A Monocular Visual Odometry for Robots Integrated with LightGlue

In the field of robot technology, simultaneous localization and mapping (SLAM) has emerged as a critical capability for autonomous systems to navigate and understand their environment in real-time. Visual odometry (VO), a key component of SLAM, enables robots to estimate their position and orientation by analyzing sequential images captured by cameras. This approach offers significant advantages over traditional methods like GPS, inertial navigation, or LiDAR, particularly in terms of cost, adaptability, and environmental richness. However, challenges such as viewpoint changes, illumination variations, and computational efficiency persist, necessitating advanced solutions. In this article, I present a monocular visual odometry framework that integrates the LightGlue matching method to address these issues, enhancing accuracy and robustness in robot technology applications.

Traditional methods in robot technology often rely on handcrafted features like ORB or SIFT for visual odometry. While these approaches are computationally efficient, they struggle with environmental changes, leading to increased errors in pose estimation. With the advent of deep learning, feature extraction and matching have seen substantial improvements. For instance, SuperPoint provides self-supervised keypoint detection and descriptor computation, outperforming older methods in low-texture and dynamic scenes. Similarly, matching algorithms like SuperGlue and LightGlue leverage neural networks to enhance correspondence accuracy. LightGlue, in particular, introduces adaptive depth and width mechanisms, allowing it to dynamically adjust computational load based on image pair difficulty, which is crucial for real-time robot technology applications.

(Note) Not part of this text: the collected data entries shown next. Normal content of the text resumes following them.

Lemma parseJSONLDContext_scalar (input : JSONLD) (i : Value) :
  input !! JSON_LD_CONTEXT = Some i ->
  isScalarNonString i = true ->
  parseJSONLDContext registry input = getFor registry "".
Proof.
  intros Hi Hshape. unfold parseJSONLDContext. rewrite Hi.
  destruct i; try discriminate Hshape; simpl;
    by destruct (getFor registry "").
Qed.

(** C8.  A document without the key [@context] is refused with the error
    "no @context in input", and the node list returned is empty. *)
Theorem parseJSONLDContext_missing_context (input : JSONLD) :
  input !! JSON_LD_CONTEXT = None ->
  parseJSONLDContext registry input =
  ([], Some (Errorf "no @context in input" [])).
Proof. intros Hnone. unfold parseJSONLDContext. by rewrite Hnone. Qed.

(** C4.  When [@context] is a sequence of strings and every [getFor] lookup
    succeeds, the resolver returns, without error, the concatenation in
    sequence order of the node lists the lookups return; the number of nodes
    is the sum of the per-lookup numbers. *)
Theorem parseJSONLDContext_array_of_strings (input : JSONLD)
    (names : list string) :
  input !! JSON_LD_CONTEXT = Some (VArray (VString <$> names)) ->
  Forall (fun s => (getFor registry s).2 = None) names ->
  parseJSONLDContext registry input =
    (concat ((fun s => (getFor registry s).1) <$> names), None) /\
  length (parseJSONLDContext registry input).1 =
    sum_list ((fun s => length (getFor registry s).1) <$> names).
Proof.
  intros Hctx Hok.
  assert (parseJSONLDContext registry input =
          (concat ((fun s => (getFor registry s).1) <$> names), None)) as Heq.
  { unfold parseJSONLDContext. rewrite Hctx.
    by rewrite resolveArray_strings. }
  split; [done|]. rewrite Heq. simpl. clear.
  induction names as [|s names IH]; [done|].
  rewrite !fmap_cons. simpl. by rewrite length_app, IH.
Qed.

(** C9, as amended.  When the sequence under [@context] has an element that
    is neither a mapping nor a string, the resolver always fails.  It runs
    the elements before that one first: if they resolve without error, it
    stops at the element with the error "@context value in array is neither
    a dict nor a string", handing back the nodes collected so far; if one of
    them fails, it stops there with that failure instead. *)
Theorem parseJSONLDContext_array_bad_element (input : JSONLD)
    (pre post : list Value) (bad : Value) :
  input !! JSON_LD_CONTEXT = Some (VArray (pre ++ bad :: post)) ->
  isDictOrString bad = false ->
  (parseJSONLDContext registry input).2 <> None /\
  (forall nodes,
      resolveArray registry pre [] = (nodes, None) ->
      parseJSONLDContext registry input = (nodes, Some arrayShapeError)) /\
  (forall nodes e,
      resolveArray registry pre [] = (nodes, Some e) ->
      parseJSONLDContext registry input = (nodes, Some e)).
Proof.
  intros Hctx Hbad. unfold parseJSONLDContext. rewrite Hctx.
  rewrite resolveArray_app.
  destruct (resolveArray registry pre []) as [nodes' [e|]].
  - split; [done|]. split; intros nodes; [done|]. by intros e' [= -> ->].
  - rewrite (resolveArray_bad_element _ _ _ Hbad).
    split; [done|]. split; [|done]. by intros nodes [= ->].
Qed.

End ResolverProperties.

(** C2.  [ParseVocabulary] returns a nil vocabulary whatever the registry and
    the document; its error is the resolver's, and the resolver's nodes are
    dropped. *)
Theorem ParseVocabulary_nil_vocabulary `{Externals} {N : Type}
    (registry : RDFRegistry N) (input : JSONLD) :
  (ParseVocabulary registry input).1 = None /\
  (ParseVocabulary registry input).2 = (parseJSONLDContext registry input).2.
Proof.
  unfold ParseVocabulary.
  by destruct (parseJSONLDContext registry input) as [nodes err].
Qed.

(** The empty document, against the RFC registry. *)
Lemma parseJSONLDContext_missing_context_witness :
  emptyDocument !! JSON_LD_CONTEXT = None /\
  parseJSONLDContext (rfcRegistry goFed) emptyDocument =
  ([], Some (Errorf "no @context in input" [])).
Proof.
  split; [reflexivity|].
  apply (parseJSONLDContext_missing_context (rfcRegistry goFed) emptyDocument).
  reflexivity.
Defined.

(** The RFC ontology named twice: six nodes, three per lookup. *)
Lemma parseJSONLDContext_array_of_strings_witness :
  parseJSONLDContext (rfcRegistry goFed) rfcTwice =
    ((Load goFed).1 ++ (Load goFed).1 ++ [], None) /\
  length (parseJSONLDContext (rfcRegistry goFed) rfcTwice).1 = 6.
Proof.
  apply (parseJSONLDContext_array_of_strings (rfcRegistry goFed) rfcTwice
           [rfcSpec; rfcSpec]).
  - vm_compute. reflexivity.
  - repeat constructor.
Defined.

(** The RFC ontology followed by the number 42. *)
Lemma parseJSONLDContext_array_bad_element_witness :
  parseJSONLDContext (rfcRegistry goFed) rfcThenNumber =
  ((Load goFed).1, Some arrayShapeError).
Proof.
  destruct (parseJSONLDContext_array_bad_element (rfcRegistry goFed)
              rfcThenNumber [VString rfcSpec] [] (VNumber 42))
    as (_ & Hstop & _).
  - vm_compute. reflexivity.
  - reflexivity.
  - apply Hstop. vm_compute. reflexivity.
Defined.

The proposed LG-VO algorithm consists of three main stages: feature extraction, feature matching, and pose estimation with optimization. First, SuperPoint is employed to detect keypoints and compute descriptors from input images. This network uses a shared encoder followed by separate decoders for keypoints and descriptors, producing a dense set of features. Mathematically, the keypoint decoder outputs a probability map, while the descriptor decoder generates normalized vectors. For an input image of dimensions $W \times H$, the process can be summarized as follows: the shared encoder reduces the spatial dimensions to $W/8 \times H/8$ with 128 channels, after which the keypoint decoder applies a Softmax function to identify feature points, and the descriptor decoder uses bicubic interpolation and L2 normalization to produce descriptors. This step ensures robust feature representation even under varying conditions in robot technology environments.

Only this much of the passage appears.